In mezzo c’è gente che chiede una storia diversa e ci mette la faccia, nel senso del naso, dei denti da rompere, della gola che entra nel mirino.
Tornando a Wittgenstein e alle patate, mentre lavavo i piatti mi è tornata in mente l’idea di tale Von Balthasar, secondo cui l’inferno esiste ma è probabilmente vuoto.
Un cazzo. L’inferno è pieno di gente ancora viva. Gente che spara, gente che ordina di sparare, gente che muove altra gente come se non ci fosse il rischio di spari. E chi si contende un popolo che rischia i denti per la libertà, fa di tutto per meritarsi l’inferno. Compresi noi.
Sono giorni che cerco di farmi un’idea di quello che accade in Ucraina. Mi sono andato a leggere un po’ di notizie qua e là ma le mie conoscenze sono ancora scarsine. Anche la mia comprensione. Ma è un tentativo che non vorrei abbandonare. Vediamo di cosa stiamo parlando.
Innanzitutto i morti, gente che nel momento in cui si è esposta per chiedere qualcosa di vitale, ha smesso di vivere. Poi i feriti. Basta una pallottola nel fianco, o perdere un dito, o tutti i denti, per rimanere legati per sempre a una richiesta di libertà durata magari lo spazio di un pomeriggio. Ti esponi, ti colpiscono e sei segnato a vita.
Poi c’è il potere. Dietro tanti morti, quando non c’è la natura, c’è sempre uno smisurato potere.
Poi ci sono le costanti storiche, quelle istanze che curvano attorno a sé lo spazio e il tempo, costringendo generazioni e nazioni a occuparsi, per secoli, sempre della stessa cosa: in questo caso, l’impossibilità per la Russia di rinunciare ad un’interfaccia sul Mediterraneo. Non solo: anche il desiderio degli Stati Uniti di tagliare fuori la Russia dal Mediterraneo. Il Mar Nero, per semplicità, lo considero un pezzo di Mediterraneo.
Poi c’è il gas, e basterebbe questo per costringerci a riflettere sulle nostre responsabilità, anche per quello che succede a Kiev in queste ore, per la nostra fame patologica di energia.
Una cosa credo non ci sia, anche se ce la raccontano lo stesso, ed è la divisione di quel mondo tra bene e male. O meglio, c’è, ma non è lo spartiacque tra chi vuole l’Ucraina in Europa e chi non la vuole.

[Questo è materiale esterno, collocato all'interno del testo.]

(* ===== verification/SysSpec.v ===== *)
(** * Descriptors and the references they hold

    A small program logic for what a call does to the reference counts of the
    file table, and the accounting it gives: the count of a file is the number of
    descriptors of the process that refer to it and the references held
    elsewhere, whatever calls the process makes. *)

From stdpp Require Import gmap.
From S2P Require Import Prelude Bytes BufCache Bio Log LogDisk CString PageAlloc Kalloc Pipe Fs FsPath FsExample File Mbuf Packet Net NetInv Socket SysPath SysFile.

(** ** Partial-correctness triples *)

Definition triple {S A : Type} (P : S → Prop) (m : ST S A) (Q : A → S → Prop) : Prop :=
  ∀ s a s', P s → run m s a s' → Q a s'.

Create HintDb triples discriminated.

Section triples.
Context {S A B : Type}.
Implicit Types (P : S → Prop).

Lemma triple_ret P a (Q : A → S → Prop) : (∀ s, P s → Q a s) → triple P (mret a) Q.
Proof. intros H s b s' Hs [= <- <-]. by apply H. Qed.
Lemma triple_bind P (m : ST S A) R (k : A → ST S B) Q : triple P m R → (∀ a, triple (R a) (k a) Q) → triple P (m ≫= k) Q.
Proof. intros Hm Hk s b s' Hs E. apply bind_Ret_inv in E as (a & s1 & E1 & E2). eapply Hk; [|exact E2]. by eapply Hm. Qed.
Lemma triple_weaken P P' (m : ST S A) (Q Q' : A → S → Prop) :
  (∀ s, P s → P' s) → (∀ a s, Q' a s → Q a s) → triple P' m Q' → triple P m Q.
Proof. intros HP HQ H s a s' Hs E. eapply HQ, H; [by apply HP|done]. Qed.
Lemma triple_pure P (φ : Prop) (m : ST S A) Q : (φ → triple P m Q) → triple (λ s, P s ∧ φ) m Q.
Proof. intros H s a s' [Hs Hφ]. by apply H. Qed.
Lemma triple_post P (m : ST S A) (Q Q' : A → S → Prop) : (∀ a s, Q' a s → Q a s) → triple P m Q' → triple P m Q.
Proof. by apply triple_weaken. Qed.
Lemma triple_panic P msg (Q : A → S → Prop) : triple P (panic msg) Q.
Proof. by intros s a s' _ [=]. Qed.
Lemma triple_blocks P (Q : A → S → Prop) : triple P blocks Q.
Proof. by intros s a s' _ [=]. Qed.
Lemma triple_get P : triple P get (λ a s, s = a ∧ P s).
Proof. by intros s a s' Hs [= <- <-]. Qed.
End triples.
(* ===== verification/Proc.v ===== *)
(** * proc.c: the process table

    [struct proc] and the operations that change only the table: sleep, wakeup,
    kill, exit's last part, the scan of wait, reparenting.  The scheduling
    fields are the [task] of [Sched].  A pointer to a process is its index; the
    address of entry [i], which the code uses as a sleep channel, is
    [proc_at i].  Each operation is the code under the locks of the processes
    it changes. *)

From stdpp Require Import functions.
From S2P Require Import Prelude ProcTable Sched.

Definition NOFILE : nat := 16.
Definition NVMA : nat := 16.

(** ** struct proc *)

Record vm_area := VmArea {
  v_used : bool;
  v_addr : Z;
  v_len : Z;
  v_prot : Z;
  v_flags : Z;
  v_fd : Z;
  v_file : nat;
  v_offset : Z;
}.
#[export] Instance vm_area_fields : Fields vm_area := λ v,
  VmArea (v_used v) (v_addr v) (v_len v) (v_prot v) (v_flags v) (v_fd v) (v_file v) (v_offset v).
Definition vma0 : vm_area := VmArea false 0 0 0 0 0 0 0.

(** User and group, mask of new files, process group and session. *)
Record creds := Creds { uid : Z; gid : Z; umask : Z; pgid : Z; sid : Z }.
#[export] Instance creds_fields : Fields creds := λ c, Creds (uid c) (gid c) (umask c) (pgid c) (sid c).

Record signals := Signals { pending_signals : Z; signal_handlers : list Z; paused : Z }.
#[export] Instance signals_fields : Fields signals := λ g, Signals (pending_signals g) (signal_handlers g) (paused g).
(** The freezer's books, for a table whose live processes have different
    pids, after any sequence of calls at any times: [frozen_count] is the number
    of records in use, and the records in use name different live processes
    that are frozen. *)
Theorem freezer_invariant t s :
  pids_distinct t → rtc (λ s s', ∃ ticks, fz_step ticks s s') (freezer_init t) s →
  frozen_count s = tally r_used (records s) ∧ 0 ≤ frozen_count s ≤ 32 ∧
  (∀ i j r q, records s !! i = Some r → records s !! j = Some q → r_used r = true → r_used q = true →
     r_pid r = r_pid q → i = j) ∧
  (∀ i r, records s !! i = Some r → r_used r = true → is_frozen (r_pid r) s ≠ 0).
Proof.
  intros Hd Hr. assert (fz_ok s) as Hok.
  { eapply (rtc_invariant (λ s s', ∃ ticks, fz_step ticks s s') fz_ok); [|apply FzOk|exact Hr].
    - intros s0 s1 H0 [ticks Hs]. by eapply fz_step_ok.
    - reflexivity.
    - exact Hd.
    - reflexivity.
    - intros i j r q [-> _]%lookup_replicate_1. done.
    - intros i r [-> _]%lookup_replicate_1. done. }
  pose proof (tally_bound r_used (records s)) as Hb. rewrite (fz_len _ Hok) in Hb. change (Z.of_nat MAX_FROZEN_PROCS) with 32 in Hb.
  pose proof (fz_count _ Hok) as Hc. unfold rec_used in Hc. split; [done|]. split; [lia|]. split; [apply (fz_recs _ Hok)|].
  intros i r Hi Hu. destruct (fz_flag _ Hok i r Hi Hu) as (j & q & Hq & Hl & Hpid & Hf). unfold is_frozen.
  rewrite <-Hpid, (find_live_at _ _ _ (fz_pids _ Hok) Hq Hl), Hq. cbn. unfold is_frozen_flag in Hf. by apply negb_true_iff, Z.eqb_neq in Hf.
Qed.

(** ** A run *)

(** init and two background processes. *)
Definition fz_table : ptable :=
  (λ x, set_pid x (set_state RUNNABLE Proc.proc0 <| sv ::= λ v, v <| freeze_prio := 4 |> |>)) <$> [1; 2; 3].

Definition fz_full : ptable := fz_table ++ replicate 61 Proc.proc0.

Lemma fz_full_distinct : pids_distinct fz_full.
Proof.
  assert (∀ i p, fz_full !! i = Some p → live p = true → (i < 3)%nat ∧ pid p = Z.of_nat i + 1) as H.
  { intros i p Hi Hl. do 3 (destruct i as [|i]; [injection Hi as <-; split; [lia|reflexivity]|]).
    change (fz_full !! S (S (S i))) with (replicate 61 Proc.proc0 !! i) in Hi. apply lookup_replicate_1 in Hi as [-> _]. done. }
  intros i j p q Hi Hj Hp Hq E. destruct (H _ _ Hi Hp), (H _ _ Hj Hq). lia.
Qed.

Lemma auto_freeze_correct_witness :
  let '(n, s') := auto_freeze_background 7 (freezer_init fz_full) in
  n = 2 ∧ (is_frozen_flag <$> take 3 (fz_procs s')) = [false; true; true].
Proof.
  pose proof (auto_freeze_correct 7 (freezer_init fz_full) fz_full_distinct eq_refl) as H.
  destruct (auto_freeze_background 7 (freezer_init fz_full)) as [n s']. cbn [auto_freeze_enabled freezer_init Z.eqb] in H.
  destruct H as [-> H]. split; [vm_compute; reflexivity|]. rewrite H. vm_compute. reflexivity.
Defined.

Lemma freezer_invariant_witness :
  let s := (freeze_process 3 1 9 (freeze_process 2 1 8 (freezer_init fz_full)).2).2 in
  frozen_count s = tally r_used (records s) ∧ frozen_count s = 2.
Proof.
  intros s. split; [|vm_compute; reflexivity].
  refine (proj1 (freezer_invariant fz_full s fz_full_distinct _)).
  eapply rtc_l; [exists 8; apply (FzFreeze 8 2 1)|]. eapply rtc_l; [exists 9; apply (FzFreeze 9 3 1)|]. apply rtc_refl.
Defined.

Io continuo a pensare che il cambiamento e la resistenza al cambiamento lavorino in perenne tensione e non mi scandalizzo: l’equilibrio che viene fuori da questa tensione è la vita. Il problema è l’uso delle armi, come sempre. Le idee non sparano. Il primo che in un teatro del genere usa un’arma, il primo che la porta sulla scena, il primo che la evoca, il primo che la pensa come necessaria, costui ha ottime possibilità di essere dalla parte del male. Se esiste un’arma, esisterà anche, in qualche appunto di Dio, la traiettoria del proiettile che va dalla bocca di quell’arma a un certo essere umano. Non è detto che questo essere umano, nel momento in cui sentirà il suo petto aprirsi, desideri l’Ucraina in Europa. È sicuro invece che desideri stare al mondo.
Poi c’è la convivenza forzata tra popoli, perché l’Ucraina è anche questo; una cosa che nel Novecento abbiamo visto spesso e che sappiamo come può andare a finire
E poi, lasciate che lo dica ancora una volta, il potere. Quello di chi resiste al cambiamento e quello di chi, seguendo altri calcoli, e dall’esterno, preme per quel cambiamento.
In mezzo c’è gente che chiede una storia diversa e ci mette la faccia, nel senso del naso, dei denti da rompere, della gola che entra nel mirino.
Tornando a Wittgenstein e alle patate, mentre lavavo i piatti mi è tornata in mente l’idea di tale Von Balthasar, secondo cui l’inferno esiste ma è probabilmente vuoto.
Un cazzo. L’inferno è pieno di gente ancora viva. Gente che spara, gente che ordina di sparare, gente che muove altra gente come se non ci fosse il rischio di spari. E chi si contende un popolo che rischia i denti per la libertà, fa di tutto per meritarsi l’inferno. Compresi noi.